**What you have to do**
What is the count of lines below that include "operation"? Reply with nothing else.

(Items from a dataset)
- - - -
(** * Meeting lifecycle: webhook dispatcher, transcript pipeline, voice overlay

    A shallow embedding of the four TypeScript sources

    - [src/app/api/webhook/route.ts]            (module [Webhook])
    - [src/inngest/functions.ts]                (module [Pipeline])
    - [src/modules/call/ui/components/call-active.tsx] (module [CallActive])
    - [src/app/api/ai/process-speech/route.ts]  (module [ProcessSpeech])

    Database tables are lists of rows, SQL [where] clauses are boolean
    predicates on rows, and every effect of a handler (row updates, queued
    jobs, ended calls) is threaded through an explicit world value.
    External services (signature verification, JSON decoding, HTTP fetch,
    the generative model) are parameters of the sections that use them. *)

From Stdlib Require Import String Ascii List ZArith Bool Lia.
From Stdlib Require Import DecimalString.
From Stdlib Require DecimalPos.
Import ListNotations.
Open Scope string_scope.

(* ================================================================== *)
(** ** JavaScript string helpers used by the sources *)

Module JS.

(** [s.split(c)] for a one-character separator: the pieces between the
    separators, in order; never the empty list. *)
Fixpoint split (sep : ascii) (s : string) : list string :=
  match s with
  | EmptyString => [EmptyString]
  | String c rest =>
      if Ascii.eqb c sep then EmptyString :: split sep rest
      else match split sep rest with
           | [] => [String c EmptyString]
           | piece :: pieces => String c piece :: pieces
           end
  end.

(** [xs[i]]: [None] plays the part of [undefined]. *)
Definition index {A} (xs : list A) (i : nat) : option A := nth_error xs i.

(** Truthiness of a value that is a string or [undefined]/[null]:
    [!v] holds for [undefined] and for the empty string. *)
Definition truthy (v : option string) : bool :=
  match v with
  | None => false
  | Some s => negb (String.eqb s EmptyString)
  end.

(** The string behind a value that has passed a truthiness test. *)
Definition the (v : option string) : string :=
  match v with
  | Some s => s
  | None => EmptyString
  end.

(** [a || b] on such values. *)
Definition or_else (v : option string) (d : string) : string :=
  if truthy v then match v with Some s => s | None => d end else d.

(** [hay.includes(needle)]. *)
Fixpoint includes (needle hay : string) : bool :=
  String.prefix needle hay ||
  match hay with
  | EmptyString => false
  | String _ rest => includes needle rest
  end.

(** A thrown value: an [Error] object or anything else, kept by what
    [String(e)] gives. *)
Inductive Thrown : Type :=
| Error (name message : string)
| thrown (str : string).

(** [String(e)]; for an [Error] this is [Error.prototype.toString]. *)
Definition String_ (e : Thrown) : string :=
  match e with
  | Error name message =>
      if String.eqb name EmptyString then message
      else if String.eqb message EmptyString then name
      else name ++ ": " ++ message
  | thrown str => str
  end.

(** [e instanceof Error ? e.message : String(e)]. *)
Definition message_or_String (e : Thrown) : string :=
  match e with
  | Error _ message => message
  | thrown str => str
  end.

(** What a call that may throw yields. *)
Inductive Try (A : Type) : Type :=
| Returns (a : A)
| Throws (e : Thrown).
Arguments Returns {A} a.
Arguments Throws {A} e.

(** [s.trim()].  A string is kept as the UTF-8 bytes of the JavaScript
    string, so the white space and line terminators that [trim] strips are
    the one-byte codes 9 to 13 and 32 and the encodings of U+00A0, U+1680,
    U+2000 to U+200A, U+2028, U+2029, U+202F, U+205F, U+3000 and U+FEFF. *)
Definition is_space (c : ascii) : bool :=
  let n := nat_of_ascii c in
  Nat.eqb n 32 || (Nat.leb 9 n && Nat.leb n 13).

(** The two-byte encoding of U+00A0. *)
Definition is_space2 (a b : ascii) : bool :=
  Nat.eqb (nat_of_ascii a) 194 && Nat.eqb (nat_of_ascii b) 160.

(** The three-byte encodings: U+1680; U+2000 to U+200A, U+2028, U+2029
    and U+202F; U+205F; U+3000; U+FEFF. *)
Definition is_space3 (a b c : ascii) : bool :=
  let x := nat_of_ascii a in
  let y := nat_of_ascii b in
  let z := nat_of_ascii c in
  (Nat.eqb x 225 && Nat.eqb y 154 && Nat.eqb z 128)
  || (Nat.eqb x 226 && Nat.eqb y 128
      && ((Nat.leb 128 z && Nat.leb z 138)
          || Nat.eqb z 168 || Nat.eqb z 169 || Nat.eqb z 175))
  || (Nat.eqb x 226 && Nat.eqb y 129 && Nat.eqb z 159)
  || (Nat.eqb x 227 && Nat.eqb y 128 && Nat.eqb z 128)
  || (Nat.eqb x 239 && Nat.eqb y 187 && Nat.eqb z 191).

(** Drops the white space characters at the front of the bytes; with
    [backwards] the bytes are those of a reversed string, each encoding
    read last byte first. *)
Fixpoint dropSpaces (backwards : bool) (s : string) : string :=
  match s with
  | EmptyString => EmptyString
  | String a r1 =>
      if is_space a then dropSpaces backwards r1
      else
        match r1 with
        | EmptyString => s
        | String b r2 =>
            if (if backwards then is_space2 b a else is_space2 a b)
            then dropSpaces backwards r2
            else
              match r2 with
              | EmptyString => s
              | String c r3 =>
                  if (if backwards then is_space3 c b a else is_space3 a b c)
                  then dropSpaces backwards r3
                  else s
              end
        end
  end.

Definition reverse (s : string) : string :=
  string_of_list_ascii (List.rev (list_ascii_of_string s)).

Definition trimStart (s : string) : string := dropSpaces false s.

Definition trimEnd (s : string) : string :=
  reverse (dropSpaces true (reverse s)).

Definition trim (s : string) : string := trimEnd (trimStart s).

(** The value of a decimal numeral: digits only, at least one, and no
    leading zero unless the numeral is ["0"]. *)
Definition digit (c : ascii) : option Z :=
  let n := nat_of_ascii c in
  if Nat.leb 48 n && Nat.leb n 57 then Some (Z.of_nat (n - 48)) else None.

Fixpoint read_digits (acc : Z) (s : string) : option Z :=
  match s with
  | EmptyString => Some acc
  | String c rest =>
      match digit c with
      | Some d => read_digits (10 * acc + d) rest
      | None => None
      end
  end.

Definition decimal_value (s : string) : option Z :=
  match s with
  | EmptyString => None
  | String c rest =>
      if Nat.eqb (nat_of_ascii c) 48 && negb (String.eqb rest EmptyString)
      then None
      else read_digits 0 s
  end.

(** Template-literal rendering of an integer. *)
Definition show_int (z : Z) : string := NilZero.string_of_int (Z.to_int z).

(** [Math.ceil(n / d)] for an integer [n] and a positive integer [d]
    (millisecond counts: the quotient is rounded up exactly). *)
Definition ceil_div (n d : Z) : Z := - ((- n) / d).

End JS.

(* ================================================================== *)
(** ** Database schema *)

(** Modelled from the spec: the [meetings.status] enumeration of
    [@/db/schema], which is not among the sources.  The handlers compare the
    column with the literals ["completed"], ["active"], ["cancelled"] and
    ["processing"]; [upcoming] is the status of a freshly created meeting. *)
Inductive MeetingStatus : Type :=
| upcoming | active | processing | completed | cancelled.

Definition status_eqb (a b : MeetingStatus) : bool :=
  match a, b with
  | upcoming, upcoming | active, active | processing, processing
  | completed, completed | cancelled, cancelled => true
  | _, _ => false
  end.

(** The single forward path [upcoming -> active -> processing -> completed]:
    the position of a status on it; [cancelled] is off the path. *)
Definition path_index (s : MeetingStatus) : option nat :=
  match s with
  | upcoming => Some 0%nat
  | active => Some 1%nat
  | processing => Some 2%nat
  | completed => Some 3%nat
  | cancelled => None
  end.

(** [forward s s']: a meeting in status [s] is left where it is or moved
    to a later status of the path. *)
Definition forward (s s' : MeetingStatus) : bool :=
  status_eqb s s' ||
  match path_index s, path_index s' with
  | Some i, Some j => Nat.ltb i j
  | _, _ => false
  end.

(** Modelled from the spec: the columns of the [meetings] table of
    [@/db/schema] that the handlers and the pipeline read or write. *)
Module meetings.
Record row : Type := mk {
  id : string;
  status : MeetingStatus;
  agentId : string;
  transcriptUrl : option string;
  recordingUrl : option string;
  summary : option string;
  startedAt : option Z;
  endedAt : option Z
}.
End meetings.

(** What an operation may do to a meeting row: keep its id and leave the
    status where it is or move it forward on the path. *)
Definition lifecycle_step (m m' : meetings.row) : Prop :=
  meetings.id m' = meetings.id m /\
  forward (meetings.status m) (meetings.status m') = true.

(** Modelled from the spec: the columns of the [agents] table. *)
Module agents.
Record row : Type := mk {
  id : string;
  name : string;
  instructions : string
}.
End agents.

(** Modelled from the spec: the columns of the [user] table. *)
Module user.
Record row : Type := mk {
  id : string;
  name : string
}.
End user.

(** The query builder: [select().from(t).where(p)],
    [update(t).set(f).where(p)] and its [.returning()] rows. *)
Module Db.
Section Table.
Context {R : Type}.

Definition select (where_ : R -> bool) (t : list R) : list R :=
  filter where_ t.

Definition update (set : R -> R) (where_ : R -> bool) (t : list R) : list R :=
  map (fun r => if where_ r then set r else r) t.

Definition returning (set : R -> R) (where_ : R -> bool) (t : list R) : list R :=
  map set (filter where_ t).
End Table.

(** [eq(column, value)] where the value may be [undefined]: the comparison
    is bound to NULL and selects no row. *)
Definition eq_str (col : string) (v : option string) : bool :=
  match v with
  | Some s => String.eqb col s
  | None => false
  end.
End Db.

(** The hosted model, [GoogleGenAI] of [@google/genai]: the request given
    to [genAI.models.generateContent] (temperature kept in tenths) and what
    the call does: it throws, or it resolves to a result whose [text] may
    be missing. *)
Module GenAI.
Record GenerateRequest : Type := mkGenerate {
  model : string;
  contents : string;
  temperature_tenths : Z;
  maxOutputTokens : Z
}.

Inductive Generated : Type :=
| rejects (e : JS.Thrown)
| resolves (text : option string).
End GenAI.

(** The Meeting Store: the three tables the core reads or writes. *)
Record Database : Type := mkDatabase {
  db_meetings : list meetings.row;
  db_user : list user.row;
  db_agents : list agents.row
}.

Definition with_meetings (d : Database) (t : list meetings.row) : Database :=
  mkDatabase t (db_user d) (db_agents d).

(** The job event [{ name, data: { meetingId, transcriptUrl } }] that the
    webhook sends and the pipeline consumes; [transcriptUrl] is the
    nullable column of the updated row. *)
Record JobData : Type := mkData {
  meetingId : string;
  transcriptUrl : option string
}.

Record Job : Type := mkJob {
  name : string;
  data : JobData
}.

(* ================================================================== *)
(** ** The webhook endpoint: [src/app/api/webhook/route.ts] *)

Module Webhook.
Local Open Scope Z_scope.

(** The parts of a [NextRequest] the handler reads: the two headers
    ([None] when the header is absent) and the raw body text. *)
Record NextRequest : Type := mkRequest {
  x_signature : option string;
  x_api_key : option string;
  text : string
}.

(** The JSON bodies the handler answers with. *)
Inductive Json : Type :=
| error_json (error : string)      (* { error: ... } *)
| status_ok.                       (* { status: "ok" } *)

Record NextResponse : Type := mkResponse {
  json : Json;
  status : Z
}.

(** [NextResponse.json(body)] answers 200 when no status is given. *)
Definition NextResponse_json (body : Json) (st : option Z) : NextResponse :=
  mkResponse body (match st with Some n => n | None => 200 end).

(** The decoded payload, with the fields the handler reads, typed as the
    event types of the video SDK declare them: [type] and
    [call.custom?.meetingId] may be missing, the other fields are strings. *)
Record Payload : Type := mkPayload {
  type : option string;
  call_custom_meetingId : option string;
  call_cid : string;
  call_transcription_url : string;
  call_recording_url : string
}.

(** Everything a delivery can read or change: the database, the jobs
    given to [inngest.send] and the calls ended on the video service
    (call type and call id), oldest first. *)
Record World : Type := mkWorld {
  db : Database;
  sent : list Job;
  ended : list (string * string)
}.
- - - -
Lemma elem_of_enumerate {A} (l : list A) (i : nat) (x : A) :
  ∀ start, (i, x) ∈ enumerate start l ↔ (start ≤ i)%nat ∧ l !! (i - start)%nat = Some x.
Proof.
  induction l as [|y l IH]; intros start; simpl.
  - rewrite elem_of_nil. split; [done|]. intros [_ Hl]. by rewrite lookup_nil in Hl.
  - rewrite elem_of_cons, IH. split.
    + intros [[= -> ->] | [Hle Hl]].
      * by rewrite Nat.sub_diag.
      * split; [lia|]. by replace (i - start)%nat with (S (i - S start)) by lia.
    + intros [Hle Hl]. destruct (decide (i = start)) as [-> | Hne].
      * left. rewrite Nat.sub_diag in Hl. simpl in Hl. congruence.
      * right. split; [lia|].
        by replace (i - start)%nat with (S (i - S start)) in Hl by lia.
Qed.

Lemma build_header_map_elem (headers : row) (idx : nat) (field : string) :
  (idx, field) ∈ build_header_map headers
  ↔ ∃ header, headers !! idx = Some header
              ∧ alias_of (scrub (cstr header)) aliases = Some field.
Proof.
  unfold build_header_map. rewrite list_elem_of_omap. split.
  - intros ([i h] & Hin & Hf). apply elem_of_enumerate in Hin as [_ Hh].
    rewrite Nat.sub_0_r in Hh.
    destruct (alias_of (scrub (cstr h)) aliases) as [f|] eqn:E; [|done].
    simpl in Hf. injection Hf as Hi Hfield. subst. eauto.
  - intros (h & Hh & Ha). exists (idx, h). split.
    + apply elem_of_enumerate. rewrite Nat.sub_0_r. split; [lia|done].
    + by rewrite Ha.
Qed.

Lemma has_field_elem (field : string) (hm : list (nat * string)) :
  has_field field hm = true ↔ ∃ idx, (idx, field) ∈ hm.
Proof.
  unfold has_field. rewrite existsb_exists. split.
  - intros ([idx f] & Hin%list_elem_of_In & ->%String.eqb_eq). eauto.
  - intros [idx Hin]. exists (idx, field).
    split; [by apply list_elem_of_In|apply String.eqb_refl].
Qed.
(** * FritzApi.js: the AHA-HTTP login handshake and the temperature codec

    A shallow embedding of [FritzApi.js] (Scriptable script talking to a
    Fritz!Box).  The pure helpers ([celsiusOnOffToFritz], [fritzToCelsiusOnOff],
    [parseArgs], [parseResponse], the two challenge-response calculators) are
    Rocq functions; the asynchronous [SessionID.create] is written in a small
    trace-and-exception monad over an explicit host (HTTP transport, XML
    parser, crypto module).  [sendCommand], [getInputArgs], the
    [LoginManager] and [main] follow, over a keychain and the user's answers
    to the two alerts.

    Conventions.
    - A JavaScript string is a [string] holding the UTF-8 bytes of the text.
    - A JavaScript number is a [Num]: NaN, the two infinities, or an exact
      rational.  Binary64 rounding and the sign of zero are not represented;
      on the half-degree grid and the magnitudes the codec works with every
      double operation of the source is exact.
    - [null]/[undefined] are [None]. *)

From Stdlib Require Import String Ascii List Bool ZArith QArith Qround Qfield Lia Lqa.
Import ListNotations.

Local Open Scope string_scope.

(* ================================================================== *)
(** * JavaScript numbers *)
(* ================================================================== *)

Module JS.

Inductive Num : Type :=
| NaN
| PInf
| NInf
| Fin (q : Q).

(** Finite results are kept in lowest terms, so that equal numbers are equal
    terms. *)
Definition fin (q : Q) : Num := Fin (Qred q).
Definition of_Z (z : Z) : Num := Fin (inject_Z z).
- - - -
**Exercise response**
2